My bullying story is from eighth grade, when I was thirteen years old. I grew up in a very small town, and I had always known and gone to school with the same kids. My town, my school, my friends - this was my world. My school divided classes into sections by a rough measure of academic prowess, and there were about a dozen girls in my section. We had all our classes together, ate lunch together, and were the best of friends. One day, everything changed, and I had no idea why. Suddenly, no one spoke to me. I was shunned everywhere. I was an outcast with nowhere to turn, and no one would even talk to me to tell my why they “hated” me. I was beyond miserable. I was terrified. And I was trapped. I spent a lot of time soul-searching, trying to figure out what I could have done, but I had no idea. Months later, the girl who had been the ringleader apologized to me and told me it was because of a conversation she and I had had in which I impulsively asked her to be my best friend. Since she was best friends with another girl, this made her mad, and she rallied the other girls to punish me for it. There were, thank goodness, some girls who stepped up to help, most notably a girl who lived across the street from the ringleader. She came out of her way to walk to school with me, tried to intercede for me with the bullies, and gave me friendship and someone to talk to. I still had to face the classrooms alone every day, since we weren’t in the same section and didn’t have classes together, but it was the salvation of my soul in every other way.

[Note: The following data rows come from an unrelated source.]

(** * Odin file indexer (indexer.py): a shallow embedding and its properties

    The Python module walks a directory tree, hashes every file, classifies
    it and records it in a PostgreSQL table.  The functions of the module
    are embedded below under their own names.  What the module gets from
    outside is modelled as follows:

    - Python [str] values are Rocq strings whose characters are code points
      below 256; [bytes] values are lists of bytes;
    - the libraries [hashlib] and [re] are an interface ([Libraries]);
    - the file system and the database server are part of the [World] that
      every function threads through; a Python exception is the [Raise]
      outcome of a computation;
    - every call that reaches the operating system or the database server
      is recorded in the world's [trace], every [logger] call in its
      [log]. *)

From Stdlib Require Import List String Ascii ZArith Bool Arith Lia.
From Stdlib Require Strings.Byte.
From Stdlib Require Import DecimalString.
Import ListNotations.
Open Scope string_scope.

(** ** Python strings *)

Module Str.

(** [str.lower] on one character below 256: the letters 'A'..'Z' and the
    capital letters of Latin-1 (192..222 but the sign at 215) move up by
    32. *)
Definition lower_char (c : ascii) : ascii :=
  let n := nat_of_ascii c in
  if (((65 <=? n) && (n <=? 90))
      || ((192 <=? n) && (n <=? 222) && negb (n =? 215)))%nat
  then ascii_of_nat (n + 32) else c.

Fixpoint lower (s : string) : string :=
  match s with
  | EmptyString => EmptyString
  | String c t => String (lower_char c) (lower t)
  end.

(** [s.startswith(p)] *)
Fixpoint startswith (p s : string) : bool :=
  match p, s with
  | EmptyString, _ => true
  | String _ _, EmptyString => false
  | String a p', String b s' => Ascii.eqb a b && startswith p' s'
  end.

I can trace the onset of my lifelong problem with anxiety attacks to this months-long bullying episode. I also made some very important life choices based on my fears and anxiety from what happened to me then. I will never be the same person I was before. I will never trust friendship the way I did before. I will always see those girls – even post-apology – as people who were capable of that kind of cruelty. I eagerly forgave them at the time, desperate for my life to return to normal, and I maintain relationships with them through social media even now. (Some live nearby, but I see them only when we run into each other in public, as you so often do with old friends.)
Letters to a Bullied Girl begins with the story of Olivia Gardner, bullied by her classmates because of her epilepsy. Sisters Emily and Sarah Buder heard about her and organized a letter-writing campaign in which people could write to Olivia and express support and offer help. Adults, children, even whole classrooms responded, and this book is a compilation of some of those letters.
I admire Emily and Sarah for their compassion for Olivia. I admire Olivia’s strength and resilience. I understand the comments of those who say “what good is this?” but I can only point to my friend Beth whose single compassionate presence gave me hope. You never know how much kindness like that means until you really need it. I hope the letters helped to give Olivia hope, and I hope that this book gives other kids hope.